• Télé Moustique 12-05-2010 - les antoinistes

    SOCIETE  cultes | Découvrez les bahaïstes, les alévis, les antoinistes...

    Elles sont plus d'une centaine, rien qu'à Bruxelles. Portraits de religions très surprenantes !

    Tous croyants, tous différents

    Combien de religions pouvons-nous citer de mémoire ? Les grands classiques : christianisme, islam, judaïsme, bouddhisme, hindouisme. Peut-être aussi vaudou, animisme, shintoïsme ou taoïsme. Et basta. Il y en a pourtant des centaines, selon la manière dont on les classifie. Si vous visitez un jour les archives du Centre interdisciplinaire d'étude des religions et de la laïcité de l'ULB, vous serez surpris. "Rien qu'à Bruxelles, on a répertorié environ une centaine de mouvements religeux. Et on sait qu'il y en a plus encore", glisse Anne Morelli, directrice adjointe du Centre.
        Un centaine ? Premier réflexe : n'en percevoir que la facette insolite, voire sectaire. Un Hare Krishna ou un mormon qui arpentent les rues inspirent toujours une légère méfiance. Ou du sarcasme. Mais avant que l'empereur romain Constantin n'établisse la liberté de culte en 313, les chrétiens étaient également considérés comme une secte. Pour Anne Morelli, depuis, rien n'a véritablement changé. C'est toujours le pouvoir politique qui décide de "ce qui est ou n'est pas religieusement correct. Et pas spécialement le nombre d'adeptes ou de lieux de culte. A Bruxelles, il y a plus de maisons du royaume, lieux de culte des témoins de Jéhovah, que de synagogues". Parmi cette myriade de mouvements présents en Belgique, nous en avons sélectionné quatre qui, chacun à leur manière, ont quelque chose à raconter sur la quête de spiritualité propre à l'humanité.
        Les bahaïs, des pacifiques persécutés [...]
        Le candomblé, sans bien ni mal [...]
        Les alévis, des Turcs plutôt singuliers [...]
        Les antoinistes, très belgo-belges
        A liège, Verviers, Spa, La Louvière ou encore Forest, quelques temples aux proportions réduites, surmontés d'un semblant de clocher, se dissimulent au coeur de quartiers populaires. (1) Sur leur porte, la même inscription : "Lecture de l'enseignement du Père le dimanche à 10 h. Le temple est ouvert du matin au soir aux personnes souffrantes". Le Père, c'est Louis Antoine, un mineur reconverti en prophète-guérisseur.

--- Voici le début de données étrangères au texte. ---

Lemma encodeRfc3986_encoded_bounded (n : nat) (s e t : jsstring) :
  (length s <= n)%nat -> encodeURIComponent s = Ok e ->
  percent_encoded
    (flat_map (fun c => if mem_codes c (lit "!'()*")
                        then lit "%" ++ toUpperCase (toString16 c) else [c]) e
     ++ t)
  = percent_encoded t.
Proof.
  revert s e. induction n as [|n IH]; intros s e Hn He.
  - destruct s; [|cbn in Hn; lia]. cbn in He. injection He as <-. reflexivity.
  - destruct s as [|c rest].
    { cbn in He. injection He as <-. reflexivity. }
    cbn [length] in Hn. cbn [encodeURIComponent] in He.
    destruct (uri_unescaped c) eqn:Eu.
    + destruct (encodeURIComponent rest) as [r|] eqn:Er; [|discriminate].
      cbn in He. injection He as <-.
      cbn [flat_map]. rewrite <- app_assoc.
      destruct (mem_codes c (lit "!'()*")) eqn:Em.
      * rewrite replaced_escape by exact Em. apply (IH rest); [lia|exact Er].
      * destruct (unescaped_unreserved c Eu Em) as [H37 Hun].
        cbn [app percent_encoded]. rewrite H37, Hun. cbn [andb].
        apply (IH rest); [lia|exact Er].
    + destruct (is_low_surrogate c); [discriminate|].
      destruct (is_high_surrogate c).
      * destruct rest as [|d rest']; [discriminate|].
        destruct (is_low_surrogate d); [|discriminate].
        destruct (encodeURIComponent rest') as [r|] eqn:Er; [|discriminate].
        cbn in He. injection He as <-.
        unfold percent_utf8. rewrite flat_map_app, replace_keeps_bytes.
        rewrite <- app_assoc, percent_encoded_bytes.
        cbn [length] in Hn. apply (IH rest'); [lia|exact Er].
      * destruct (encodeURIComponent rest) as [r|] eqn:Er; [|discriminate].
        cbn in He. injection He as <-.
        unfold percent_utf8. rewrite flat_map_app, replace_keeps_bytes.
        rewrite <- app_assoc, percent_encoded_bytes.
        apply (IH rest); [lia|exact Er].
Qed.

Lemma encodeRfc3986_encoded (s e : jsstring) :
  encodeRfc3986 s = Ok e -> percent_encoded e = true.
Proof.
  unfold encodeRfc3986. intros H.
  destruct (encodeURIComponent s) as [r|] eqn:Er; [|discriminate].
  cbn [rbind] in H. injection H as <-.
  pose proof (encodeRfc3986_encoded_bounded (length s) s r [] (le_n _) Er) as H.
  rewrite app_nil_r in H. exact H.
Qed.

(** X2. The result of [encodeRfc3986] is RFC 3986 text: every character is
    an unreserved one (a letter, a digit or one of [-._~]) or a percent
    sign, and each percent sign is followed by two upper-case hexadecimal
    digits; none of the reserved characters is left. *)
Theorem encodeRfc3986_alphabet (s e : jsstring) :
  encodeRfc3986 s = Ok e ->
  percent_encoded e = true
  /\ Forall (fun c => rfc3986_unreserved c = true \/ c = 37) e
  /\ (forall c, In c (lit "!*'();:@&=+$,/?#[] ") -> ~ In c e).
Proof.
  intros H. apply encodeRfc3986_encoded in H.
  split; [exact H|]. split; [now apply percent_encoded_chars|].
  intros c Hc Hin.
  assert (Hfree : count_code c e = 0%nat).
  { apply percent_encoded_free; [| |exact H];
      cbn in Hc;
      repeat (destruct Hc as [Hc|Hc]; [subst c; vm_compute; congruence|]);
      contradiction. }
  unfold count_code in Hfree.
  apply (count_occ_not_In Z.eq_dec) in Hfree. contradiction.
Qed.

(** X3. The signature base string has three fields: the upper-cased
    method, the encoded URL and the encoded parameter string, separated by
    two ampersands; the last two fields are RFC 3986 text and hold no
    ampersand themselves, so the base string of a method without one has
    exactly two. *)
Theorem buildBaseString_three_fields (method url : jsstring) (params : strmap)
    (base : jsstring) :
  buildBaseString method url params = Ok base ->
  exists u p,
    base = toUpperCase method ++ lit "&" ++ u ++ lit "&" ++ p
    /\ percent_encoded u = true /\ percent_encoded p = true
    /\ count_code 38 base = (count_code 38 (toUpperCase method) + 2)%nat.
Proof.
  unfold buildBaseString. intros H.
  destruct (encode_pairs _ _) as [pairs|]; [|discriminate].
  cbn [rbind] in H.
  destruct (normalizeUrl url) as [n|]; [|discriminate].
  cbn [rbind] in H.
  destruct (encodeRfc3986 n) as [u|] eqn:Eu; [|discriminate].
  cbn [rbind] in H.
  destruct (encodeRfc3986 (join (lit "&") pairs)) as [p|] eqn:Ep; [|discriminate].
  cbn [rbind] in H. injection H as <-.
  apply encodeRfc3986_encoded in Eu, Ep.
  exists u, p. split; [reflexivity|]. split; [exact Eu|]. split; [exact Ep|].
  cbn [join]. rewrite count_code_app.
  change (lit "&" ++ u ++ lit "&" ++ p) with (38 :: u ++ 38 :: p).
  rewrite count_code_cons, count_code_app, count_code_cons.
  rewrite (percent_encoded_free 38 u), (percent_encoded_free 38 p);
    try exact Eu; try exact Ep; try (vm_compute; congruence).
Qed.

End Rfc3986.

Lemma encodeRfc3986_alphabet_witness :
  encodeRfc3986 (lit "a!b c") = Ok (lit "a%21b%20c")
  /\ percent_encoded (lit "a%21b%20c") = true.
Proof.
  split; [reflexivity|].
  refine (proj1 (encodeRfc3986_alphabet (rt := sample_runtime) _
                   (lit "a!b c") (lit "a%21b%20c") _)).
  - intros s _. reflexivity.
  - reflexivity.
Defined.

Lemma buildBaseString_three_fields_witness :
  exists u p,
    lit "POST&https%3A%2F%2Fhost%2Flti%2Flaunch&a%2521%3D1%26user_id%3Du%25201"
    = lit "POST" ++ lit "&" ++ u ++ lit "&" ++ p
    /\ percent_encoded u = true /\ percent_encoded p = true
    /\ count_code 38 (lit "POST&https%3A%2F%2Fhost%2Flti%2Flaunch&a%2521%3D1%26user_id%3Du%25201")
       = (count_code 38 (lit "POST") + 2)%nat.
Proof.
  refine (buildBaseString_three_fields (rt := sample_runtime) _
            (lit "POST") (lit "https://host/lti/launch")
            [(lit "user_id", lit "u 1"); (lit "a!", lit "1")] _ _).
  - intros s _. reflexivity.
  - vm_compute. reflexivity.
Defined.

(** ** The Authorization header of the outcome request *)

Lemma count_code_other (c x : Z) (s : jsstring) :
  x <> c -> count_code c (x :: s) = count_code c s.
Proof. intros H. unfold count_code. now apply count_occ_cons_neq. Qed.

Lemma join_cons (sep x y : jsstring) (l : list jsstring) :
  join sep (x :: y :: l) = x ++ sep ++ join sep (y :: l).
Proof. reflexivity. Qed.

Section AuthHeader.
Context {rt : Runtime}.

Hypothesis toUpperCase_ascii :
  forall s, ascii_text s -> toUpperCase s = ascii_upper s.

Né en 1846 à Mons-lez-Liège, il voit son rêve de devenir médecin brisé par l'obligation d'aller travailler à la mine.
        Catholique fervent, il y fait sa première expérience mystique. Alors qu'il pense à Dieu dans une galerie, un courant d'air éteint sa lampe. Louis Antoine sent qu'un flux lui a traversé le corps. La suite de sa vie prend une tournure exceptionnelle. Lors de son service militaire, il tue par accident un de ses camarades. Le choc est profond et les quelques jours de cachot dont il écope pour avoir mal nettoyé son arme l'incitent à une intense retraite intérieure. Vers 40 ans, une crise existentielle le traverse. La fréquentation des vicaires ne peut la résoudre. La lecture du Livre des esprits d'Allan Kardec, fondateur du spiritisme, le bouleverse. Il crée un cercle spirite, les Vignerons du Seigneur, se mue en médium et exerce comme guérisseur, gratuitement, pour inciter le peuple à le rencontrer. Plutôt bouffeurs de curés, les ouvriers liégeois commencent à accourir chez cet homme aux penchants socialistes. (2)
        Dès 1905, Antoine, qui s'éloigne du spiritisme, théorise sa doctrine. Son charisme grandit. "Il parlait peu mais tout ce qu'il disait se gravait en vous", écrit, dans les années 30, l'écrivain liégeois Robert Vivier. Imposant, cheveux longs et drus, sorte de Karl Marx au visage creux et vêtu d'une lévite noire, Antoine transmet alors ses révélations divines, simples et accessibles, à ses adeptes. Basées sur un dieu qui n'est qu'amour, incapable de faire le mal - "Nous sommes seuls l'auteur de nos souffrances", explique-t-il -, elles prônent la charité, le désintéressement, la tolérance (malgré une légère dent contre les catholiques) et la pratique de la loi morale comme avancée vers Dieu. (3) En 1912, Antoine "se désincarne", selon le jargon du mouvement, et sa femme, dite la Mère, reprend le flambeau.
        A la fin des années 70, l'antoinisme comptait de 5.000 à 20.000 pratiquants en France, en Belgique, mais aussi au Brésil, aux Etats-Unis ou en Martinique. Aujourd'hui, ses desservants bénévoles et leurs habits noirs, autrefois raillés par les catholiques, sont menacés d'extinction. "Les jeunes ne semblent pas prêts à prendre la relève, explique Marie-Thérèse Van Loo, desservante du temple de Jemeppe-sur-Meuse. Chez nous, le dimanche, ils sont une bonne dizaine à venir. Parfois, il y en a plus, jusque trente. Cela doit être la même chose dans les autres temples (une trentaine en Belgique, dont vingt en province de Liège)." Agonisant et désargenté, l'antoinisme demeure un exemple frappant de prophétisme en milieu populaire.
    Quentin Noirfalisse
    Télé Moustique, 12/05/2010, p.32-34

    (1) On regrette que ce soit une photo du temple parisien de la rue Vergniaud qui illustre le mouvement ! Le libellé déclare : "Remplis au début du 20e, les temples antoinistes se vident."
    (2) Peut-on dire que le Père exerçait gratuitement pour inciter le peuple à le rencontrer ? Pourquoi pas. Cependant il n'était pas rare que des guérisseurs spirites exercent leur talent gratuitement. Par contre, qualifier les ouvriers liégeois de "bouffeurs de curés" semblent contredire complètement Alain Lallemand, dans Les sectes en Belgique et au Luxembourg, qui disait que le Père avait choisi le 15 août comme jour de consécration du temple et du culte pour concurrencer le jour de fête mariale à Liège et ainsi concurrencer le catholicisme.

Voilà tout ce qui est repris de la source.